### Aim of the task
Please read the records below and return each line holding the string "Import".

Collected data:
○ ○ ○

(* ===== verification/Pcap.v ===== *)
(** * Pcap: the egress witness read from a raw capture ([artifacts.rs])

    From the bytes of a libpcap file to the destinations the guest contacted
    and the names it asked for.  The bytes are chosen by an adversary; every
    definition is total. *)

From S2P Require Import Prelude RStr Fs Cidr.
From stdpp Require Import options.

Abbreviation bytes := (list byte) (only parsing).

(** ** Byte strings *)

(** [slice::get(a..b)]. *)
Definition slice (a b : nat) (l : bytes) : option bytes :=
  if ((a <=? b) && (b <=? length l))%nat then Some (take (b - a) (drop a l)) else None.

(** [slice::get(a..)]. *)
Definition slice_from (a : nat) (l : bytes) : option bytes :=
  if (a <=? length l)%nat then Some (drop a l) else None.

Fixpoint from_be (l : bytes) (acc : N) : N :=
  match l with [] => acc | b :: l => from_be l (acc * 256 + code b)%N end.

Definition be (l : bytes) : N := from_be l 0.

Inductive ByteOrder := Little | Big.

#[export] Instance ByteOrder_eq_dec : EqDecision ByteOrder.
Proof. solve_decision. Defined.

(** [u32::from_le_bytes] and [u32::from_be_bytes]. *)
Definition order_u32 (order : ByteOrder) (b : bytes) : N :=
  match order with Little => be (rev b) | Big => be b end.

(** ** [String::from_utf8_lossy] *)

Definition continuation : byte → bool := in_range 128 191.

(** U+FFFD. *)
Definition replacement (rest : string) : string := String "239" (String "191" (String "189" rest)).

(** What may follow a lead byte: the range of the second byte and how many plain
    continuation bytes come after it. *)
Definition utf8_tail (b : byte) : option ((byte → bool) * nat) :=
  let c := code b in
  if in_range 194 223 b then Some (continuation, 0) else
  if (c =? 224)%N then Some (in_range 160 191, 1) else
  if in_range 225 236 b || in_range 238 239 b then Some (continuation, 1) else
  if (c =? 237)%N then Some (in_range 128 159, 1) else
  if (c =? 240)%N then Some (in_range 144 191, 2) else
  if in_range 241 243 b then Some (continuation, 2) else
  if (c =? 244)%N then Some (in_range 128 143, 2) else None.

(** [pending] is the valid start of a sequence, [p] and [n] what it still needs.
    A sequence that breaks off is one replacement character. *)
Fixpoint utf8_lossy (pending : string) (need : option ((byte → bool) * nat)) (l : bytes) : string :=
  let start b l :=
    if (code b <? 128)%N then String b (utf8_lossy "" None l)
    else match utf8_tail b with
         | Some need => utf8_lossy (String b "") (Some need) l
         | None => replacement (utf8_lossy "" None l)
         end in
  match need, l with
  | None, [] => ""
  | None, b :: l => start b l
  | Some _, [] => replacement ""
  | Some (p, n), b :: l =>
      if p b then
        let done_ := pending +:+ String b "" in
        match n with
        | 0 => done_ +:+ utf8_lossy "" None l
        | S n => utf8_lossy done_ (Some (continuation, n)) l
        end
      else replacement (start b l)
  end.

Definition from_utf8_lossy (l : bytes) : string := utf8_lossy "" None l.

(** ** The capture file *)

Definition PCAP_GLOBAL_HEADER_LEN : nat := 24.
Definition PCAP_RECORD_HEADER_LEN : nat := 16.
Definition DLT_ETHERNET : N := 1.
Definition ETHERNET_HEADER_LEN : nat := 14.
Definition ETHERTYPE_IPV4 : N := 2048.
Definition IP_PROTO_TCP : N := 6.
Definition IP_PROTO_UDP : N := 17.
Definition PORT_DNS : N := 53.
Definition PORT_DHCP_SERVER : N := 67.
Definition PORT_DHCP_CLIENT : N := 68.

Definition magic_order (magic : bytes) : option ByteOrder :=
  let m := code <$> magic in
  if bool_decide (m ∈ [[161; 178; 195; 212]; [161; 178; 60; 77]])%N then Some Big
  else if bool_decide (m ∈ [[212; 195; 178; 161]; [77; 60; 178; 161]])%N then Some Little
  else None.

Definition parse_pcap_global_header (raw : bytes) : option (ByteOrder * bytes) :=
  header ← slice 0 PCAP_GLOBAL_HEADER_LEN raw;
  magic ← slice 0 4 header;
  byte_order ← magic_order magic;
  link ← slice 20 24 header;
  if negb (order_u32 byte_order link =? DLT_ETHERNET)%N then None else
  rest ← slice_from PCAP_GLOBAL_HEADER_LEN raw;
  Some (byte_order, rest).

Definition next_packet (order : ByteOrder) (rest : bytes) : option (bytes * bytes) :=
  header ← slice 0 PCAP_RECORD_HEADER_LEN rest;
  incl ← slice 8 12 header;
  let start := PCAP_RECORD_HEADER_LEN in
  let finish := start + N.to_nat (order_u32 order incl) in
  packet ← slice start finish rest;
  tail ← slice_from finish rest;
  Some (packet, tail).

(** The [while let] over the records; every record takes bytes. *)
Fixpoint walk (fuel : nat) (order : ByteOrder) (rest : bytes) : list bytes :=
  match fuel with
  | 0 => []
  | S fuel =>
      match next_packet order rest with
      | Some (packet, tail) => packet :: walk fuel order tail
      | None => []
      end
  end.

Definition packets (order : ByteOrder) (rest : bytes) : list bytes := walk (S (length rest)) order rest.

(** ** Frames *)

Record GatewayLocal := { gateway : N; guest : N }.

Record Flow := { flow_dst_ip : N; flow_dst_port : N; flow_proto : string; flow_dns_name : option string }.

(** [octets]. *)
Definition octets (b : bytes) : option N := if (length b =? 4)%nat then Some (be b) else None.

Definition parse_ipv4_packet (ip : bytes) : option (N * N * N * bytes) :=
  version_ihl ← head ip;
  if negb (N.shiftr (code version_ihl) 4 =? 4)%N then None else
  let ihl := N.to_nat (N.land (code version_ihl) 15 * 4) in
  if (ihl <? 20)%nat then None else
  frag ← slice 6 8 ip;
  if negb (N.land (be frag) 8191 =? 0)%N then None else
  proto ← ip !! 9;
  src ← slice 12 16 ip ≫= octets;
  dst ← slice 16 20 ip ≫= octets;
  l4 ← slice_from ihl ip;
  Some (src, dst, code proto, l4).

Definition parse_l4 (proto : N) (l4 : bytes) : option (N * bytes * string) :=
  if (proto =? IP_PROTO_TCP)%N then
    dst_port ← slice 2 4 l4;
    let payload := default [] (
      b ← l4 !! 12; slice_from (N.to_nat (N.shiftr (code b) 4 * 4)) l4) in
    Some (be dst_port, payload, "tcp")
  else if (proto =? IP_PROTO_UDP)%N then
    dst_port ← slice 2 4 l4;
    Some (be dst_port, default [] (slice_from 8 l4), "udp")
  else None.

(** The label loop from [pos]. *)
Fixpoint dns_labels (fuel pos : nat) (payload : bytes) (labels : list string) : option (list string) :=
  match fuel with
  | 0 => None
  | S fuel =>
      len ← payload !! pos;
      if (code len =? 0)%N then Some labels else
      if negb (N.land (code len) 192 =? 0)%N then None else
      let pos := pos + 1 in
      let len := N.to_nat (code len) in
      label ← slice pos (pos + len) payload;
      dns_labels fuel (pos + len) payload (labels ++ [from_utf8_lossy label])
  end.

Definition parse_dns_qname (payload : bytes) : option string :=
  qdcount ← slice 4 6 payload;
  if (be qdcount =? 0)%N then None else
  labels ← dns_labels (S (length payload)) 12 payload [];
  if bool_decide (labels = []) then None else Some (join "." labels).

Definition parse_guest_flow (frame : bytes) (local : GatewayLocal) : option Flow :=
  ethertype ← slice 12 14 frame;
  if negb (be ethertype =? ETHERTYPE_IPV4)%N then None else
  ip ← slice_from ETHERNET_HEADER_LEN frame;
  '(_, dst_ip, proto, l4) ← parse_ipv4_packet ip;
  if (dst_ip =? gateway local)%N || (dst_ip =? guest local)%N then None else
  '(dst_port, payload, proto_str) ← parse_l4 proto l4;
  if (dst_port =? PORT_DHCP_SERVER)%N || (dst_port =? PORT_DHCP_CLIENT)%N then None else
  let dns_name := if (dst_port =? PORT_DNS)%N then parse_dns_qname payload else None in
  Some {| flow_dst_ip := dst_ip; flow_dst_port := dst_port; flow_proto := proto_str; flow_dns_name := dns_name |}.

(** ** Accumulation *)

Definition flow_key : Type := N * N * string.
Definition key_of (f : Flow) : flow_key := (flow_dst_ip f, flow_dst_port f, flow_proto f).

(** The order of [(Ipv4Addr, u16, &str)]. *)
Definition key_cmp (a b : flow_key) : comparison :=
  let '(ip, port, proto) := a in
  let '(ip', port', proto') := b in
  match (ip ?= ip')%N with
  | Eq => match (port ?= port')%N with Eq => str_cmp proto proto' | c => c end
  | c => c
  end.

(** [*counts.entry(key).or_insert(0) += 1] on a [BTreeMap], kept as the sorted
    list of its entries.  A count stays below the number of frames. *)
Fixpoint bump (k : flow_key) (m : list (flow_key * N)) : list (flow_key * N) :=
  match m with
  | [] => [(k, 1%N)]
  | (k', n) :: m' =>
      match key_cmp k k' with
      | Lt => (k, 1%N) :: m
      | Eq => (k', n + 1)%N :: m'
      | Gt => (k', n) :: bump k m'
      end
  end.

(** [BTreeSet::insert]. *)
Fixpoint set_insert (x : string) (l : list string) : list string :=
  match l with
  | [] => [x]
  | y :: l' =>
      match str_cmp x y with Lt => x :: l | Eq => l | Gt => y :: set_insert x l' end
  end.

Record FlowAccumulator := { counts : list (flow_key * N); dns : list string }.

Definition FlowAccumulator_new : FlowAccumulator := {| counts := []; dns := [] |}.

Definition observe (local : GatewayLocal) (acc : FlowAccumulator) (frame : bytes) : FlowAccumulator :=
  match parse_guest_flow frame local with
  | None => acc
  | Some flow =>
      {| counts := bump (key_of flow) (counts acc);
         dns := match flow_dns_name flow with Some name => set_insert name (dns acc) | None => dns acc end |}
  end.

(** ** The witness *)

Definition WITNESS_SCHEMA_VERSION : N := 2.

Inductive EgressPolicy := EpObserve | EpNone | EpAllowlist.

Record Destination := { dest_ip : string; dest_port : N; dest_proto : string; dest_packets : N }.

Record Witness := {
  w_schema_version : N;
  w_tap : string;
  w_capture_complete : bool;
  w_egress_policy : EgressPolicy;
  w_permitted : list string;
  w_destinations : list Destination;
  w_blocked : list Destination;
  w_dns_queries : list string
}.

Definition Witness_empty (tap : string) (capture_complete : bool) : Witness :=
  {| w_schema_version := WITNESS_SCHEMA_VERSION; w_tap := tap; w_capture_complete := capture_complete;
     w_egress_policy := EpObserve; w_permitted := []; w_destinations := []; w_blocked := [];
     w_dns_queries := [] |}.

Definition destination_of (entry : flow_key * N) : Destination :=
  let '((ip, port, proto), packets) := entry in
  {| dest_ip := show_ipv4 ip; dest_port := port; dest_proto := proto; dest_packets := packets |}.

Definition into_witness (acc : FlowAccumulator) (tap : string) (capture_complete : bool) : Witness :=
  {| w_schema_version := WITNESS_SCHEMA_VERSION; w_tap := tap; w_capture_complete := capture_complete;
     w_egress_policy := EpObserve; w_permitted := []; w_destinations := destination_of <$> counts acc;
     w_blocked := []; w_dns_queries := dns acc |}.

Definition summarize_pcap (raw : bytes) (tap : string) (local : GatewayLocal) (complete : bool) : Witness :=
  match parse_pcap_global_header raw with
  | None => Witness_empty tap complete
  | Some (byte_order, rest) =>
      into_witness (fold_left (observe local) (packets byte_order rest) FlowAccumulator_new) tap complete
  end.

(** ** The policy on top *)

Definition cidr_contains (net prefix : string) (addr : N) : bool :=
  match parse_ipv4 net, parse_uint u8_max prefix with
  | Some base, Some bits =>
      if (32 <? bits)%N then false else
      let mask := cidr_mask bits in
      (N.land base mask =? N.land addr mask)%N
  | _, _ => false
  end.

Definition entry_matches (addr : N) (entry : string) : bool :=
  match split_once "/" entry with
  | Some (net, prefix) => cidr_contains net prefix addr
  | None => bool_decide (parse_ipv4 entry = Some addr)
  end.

○ ○ ○

### Result for this task
From S2P Require Import Prelude RStr Fs Cidr.
From stdpp Require Import options.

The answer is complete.